Requirement: From the listing below, copy only the lines running from the line that contains "Definition memory_hit (prefix" to the line that contains "let found := keep", both included.

Records for this task:
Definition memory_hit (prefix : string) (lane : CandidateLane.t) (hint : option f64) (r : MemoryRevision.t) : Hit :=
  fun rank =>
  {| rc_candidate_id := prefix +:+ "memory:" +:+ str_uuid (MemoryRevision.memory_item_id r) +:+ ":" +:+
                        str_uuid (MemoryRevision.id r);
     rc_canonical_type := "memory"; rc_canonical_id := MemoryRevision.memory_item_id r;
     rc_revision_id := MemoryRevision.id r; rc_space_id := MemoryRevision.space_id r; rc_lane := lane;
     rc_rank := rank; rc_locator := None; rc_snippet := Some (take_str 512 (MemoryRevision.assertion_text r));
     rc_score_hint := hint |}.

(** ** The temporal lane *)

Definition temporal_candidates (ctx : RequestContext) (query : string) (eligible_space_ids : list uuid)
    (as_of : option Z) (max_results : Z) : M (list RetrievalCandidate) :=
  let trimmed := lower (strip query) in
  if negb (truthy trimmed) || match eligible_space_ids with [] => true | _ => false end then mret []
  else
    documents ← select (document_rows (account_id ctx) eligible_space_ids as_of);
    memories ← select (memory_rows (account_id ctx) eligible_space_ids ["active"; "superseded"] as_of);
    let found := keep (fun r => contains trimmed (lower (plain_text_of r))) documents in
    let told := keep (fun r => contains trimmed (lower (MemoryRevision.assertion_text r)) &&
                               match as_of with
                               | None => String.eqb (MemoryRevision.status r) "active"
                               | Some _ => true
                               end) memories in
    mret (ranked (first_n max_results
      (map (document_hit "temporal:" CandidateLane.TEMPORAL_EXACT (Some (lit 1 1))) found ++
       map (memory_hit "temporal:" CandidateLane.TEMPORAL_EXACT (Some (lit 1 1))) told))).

...

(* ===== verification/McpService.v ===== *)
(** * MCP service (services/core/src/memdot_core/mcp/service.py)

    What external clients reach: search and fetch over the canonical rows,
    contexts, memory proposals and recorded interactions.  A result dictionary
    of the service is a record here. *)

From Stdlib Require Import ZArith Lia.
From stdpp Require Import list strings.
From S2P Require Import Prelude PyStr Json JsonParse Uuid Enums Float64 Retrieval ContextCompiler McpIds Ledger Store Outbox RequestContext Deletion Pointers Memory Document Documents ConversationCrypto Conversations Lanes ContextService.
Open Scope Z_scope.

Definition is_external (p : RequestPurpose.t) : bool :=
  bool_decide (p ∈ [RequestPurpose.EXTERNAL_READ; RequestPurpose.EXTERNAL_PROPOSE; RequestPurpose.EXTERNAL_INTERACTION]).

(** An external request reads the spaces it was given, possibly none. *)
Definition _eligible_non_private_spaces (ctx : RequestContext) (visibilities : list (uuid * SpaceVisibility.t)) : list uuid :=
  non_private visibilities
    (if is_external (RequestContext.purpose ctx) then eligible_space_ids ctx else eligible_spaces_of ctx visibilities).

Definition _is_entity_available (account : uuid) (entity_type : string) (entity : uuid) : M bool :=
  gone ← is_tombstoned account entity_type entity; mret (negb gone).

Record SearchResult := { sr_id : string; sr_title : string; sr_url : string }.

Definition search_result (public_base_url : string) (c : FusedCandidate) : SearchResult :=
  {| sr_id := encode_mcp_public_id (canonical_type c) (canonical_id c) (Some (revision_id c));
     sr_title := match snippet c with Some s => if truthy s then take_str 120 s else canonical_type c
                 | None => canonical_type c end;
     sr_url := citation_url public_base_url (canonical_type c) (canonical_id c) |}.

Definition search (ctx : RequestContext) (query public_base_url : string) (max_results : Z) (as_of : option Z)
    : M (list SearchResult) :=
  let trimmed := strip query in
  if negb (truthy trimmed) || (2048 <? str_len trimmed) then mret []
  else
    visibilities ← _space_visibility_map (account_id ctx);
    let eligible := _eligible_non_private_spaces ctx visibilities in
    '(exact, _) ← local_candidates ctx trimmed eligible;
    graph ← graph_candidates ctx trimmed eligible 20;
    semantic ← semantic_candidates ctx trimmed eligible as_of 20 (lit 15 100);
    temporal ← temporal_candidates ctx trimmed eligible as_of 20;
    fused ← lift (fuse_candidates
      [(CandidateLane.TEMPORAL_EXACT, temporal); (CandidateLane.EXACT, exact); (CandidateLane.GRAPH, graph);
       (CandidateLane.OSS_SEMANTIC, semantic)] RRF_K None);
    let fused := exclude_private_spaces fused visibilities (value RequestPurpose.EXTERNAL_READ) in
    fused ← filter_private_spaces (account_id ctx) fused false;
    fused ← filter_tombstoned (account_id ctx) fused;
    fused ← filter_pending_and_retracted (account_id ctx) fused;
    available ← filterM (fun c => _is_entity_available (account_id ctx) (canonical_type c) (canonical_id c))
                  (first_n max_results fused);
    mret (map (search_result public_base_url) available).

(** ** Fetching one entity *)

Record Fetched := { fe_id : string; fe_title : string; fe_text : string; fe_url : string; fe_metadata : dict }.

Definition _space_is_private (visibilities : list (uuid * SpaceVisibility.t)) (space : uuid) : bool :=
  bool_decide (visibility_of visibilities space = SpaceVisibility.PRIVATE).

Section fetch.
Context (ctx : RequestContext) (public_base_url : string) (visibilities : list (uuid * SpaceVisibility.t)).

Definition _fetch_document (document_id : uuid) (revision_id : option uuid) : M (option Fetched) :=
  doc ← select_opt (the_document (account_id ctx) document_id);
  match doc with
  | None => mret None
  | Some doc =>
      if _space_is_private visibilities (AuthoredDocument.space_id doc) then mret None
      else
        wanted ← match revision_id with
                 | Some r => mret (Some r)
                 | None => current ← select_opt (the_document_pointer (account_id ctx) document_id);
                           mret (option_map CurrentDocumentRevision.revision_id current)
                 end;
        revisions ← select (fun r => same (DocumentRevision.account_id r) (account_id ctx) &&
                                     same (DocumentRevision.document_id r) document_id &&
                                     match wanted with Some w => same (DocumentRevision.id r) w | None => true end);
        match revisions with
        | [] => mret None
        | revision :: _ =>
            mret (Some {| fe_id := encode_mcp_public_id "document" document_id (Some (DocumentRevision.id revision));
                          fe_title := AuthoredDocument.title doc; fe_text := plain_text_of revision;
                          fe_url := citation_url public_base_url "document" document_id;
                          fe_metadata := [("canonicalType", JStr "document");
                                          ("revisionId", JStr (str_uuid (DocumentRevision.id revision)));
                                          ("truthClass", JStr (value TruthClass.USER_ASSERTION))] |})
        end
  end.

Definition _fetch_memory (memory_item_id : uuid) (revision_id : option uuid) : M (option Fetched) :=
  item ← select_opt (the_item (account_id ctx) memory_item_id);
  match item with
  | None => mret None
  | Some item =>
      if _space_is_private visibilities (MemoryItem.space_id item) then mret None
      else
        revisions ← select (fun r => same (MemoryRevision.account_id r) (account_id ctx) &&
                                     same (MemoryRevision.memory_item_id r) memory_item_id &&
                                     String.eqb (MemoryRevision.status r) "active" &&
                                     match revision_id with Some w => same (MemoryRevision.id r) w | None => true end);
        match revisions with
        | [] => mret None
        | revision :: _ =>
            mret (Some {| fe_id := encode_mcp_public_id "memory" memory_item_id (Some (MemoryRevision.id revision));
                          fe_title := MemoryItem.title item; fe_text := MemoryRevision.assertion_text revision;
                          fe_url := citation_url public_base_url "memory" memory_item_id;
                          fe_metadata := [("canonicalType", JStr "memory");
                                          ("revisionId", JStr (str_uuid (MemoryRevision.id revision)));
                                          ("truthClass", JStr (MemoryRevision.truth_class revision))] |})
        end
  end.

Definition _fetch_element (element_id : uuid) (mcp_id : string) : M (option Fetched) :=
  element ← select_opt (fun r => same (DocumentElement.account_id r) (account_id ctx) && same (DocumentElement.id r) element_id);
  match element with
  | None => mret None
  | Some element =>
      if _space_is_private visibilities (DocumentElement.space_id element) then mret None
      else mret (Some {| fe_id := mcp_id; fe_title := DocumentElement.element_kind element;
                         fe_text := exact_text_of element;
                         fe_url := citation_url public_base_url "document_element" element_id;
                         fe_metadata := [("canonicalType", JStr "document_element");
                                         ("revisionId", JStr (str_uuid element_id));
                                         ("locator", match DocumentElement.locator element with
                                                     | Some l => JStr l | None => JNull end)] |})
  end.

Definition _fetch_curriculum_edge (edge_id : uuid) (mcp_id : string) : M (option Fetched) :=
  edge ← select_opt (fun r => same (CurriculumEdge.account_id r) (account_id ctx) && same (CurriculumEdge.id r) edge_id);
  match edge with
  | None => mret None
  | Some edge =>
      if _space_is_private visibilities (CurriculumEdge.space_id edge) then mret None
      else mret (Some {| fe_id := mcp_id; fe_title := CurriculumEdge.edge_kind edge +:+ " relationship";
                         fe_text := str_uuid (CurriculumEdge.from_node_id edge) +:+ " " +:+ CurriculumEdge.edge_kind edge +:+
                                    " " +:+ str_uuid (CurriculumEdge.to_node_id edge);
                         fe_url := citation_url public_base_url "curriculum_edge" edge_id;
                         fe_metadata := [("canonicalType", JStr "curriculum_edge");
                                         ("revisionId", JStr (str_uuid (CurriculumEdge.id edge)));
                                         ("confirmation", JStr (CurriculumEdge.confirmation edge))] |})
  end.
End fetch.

Result for this exercise:
Definition memory_hit (prefix : string) (lane : CandidateLane.t) (hint : option f64) (r : MemoryRevision.t) : Hit :=
  fun rank =>
  {| rc_candidate_id := prefix +:+ "memory:" +:+ str_uuid (MemoryRevision.memory_item_id r) +:+ ":" +:+
                        str_uuid (MemoryRevision.id r);
     rc_canonical_type := "memory"; rc_canonical_id := MemoryRevision.memory_item_id r;
     rc_revision_id := MemoryRevision.id r; rc_space_id := MemoryRevision.space_id r; rc_lane := lane;
     rc_rank := rank; rc_locator := None; rc_snippet := Some (take_str 512 (MemoryRevision.assertion_text r));
     rc_score_hint := hint |}.

(** ** The temporal lane *)

Definition temporal_candidates (ctx : RequestContext) (query : string) (eligible_space_ids : list uuid)
    (as_of : option Z) (max_results : Z) : M (list RetrievalCandidate) :=
  let trimmed := lower (strip query) in
  if negb (truthy trimmed) || match eligible_space_ids with [] => true | _ => false end then mret []
  else
    documents ← select (document_rows (account_id ctx) eligible_space_ids as_of);
    memories ← select (memory_rows (account_id ctx) eligible_space_ids ["active"; "superseded"] as_of);
    let found := keep (fun r => contains trimmed (lower (plain_text_of r))) documents in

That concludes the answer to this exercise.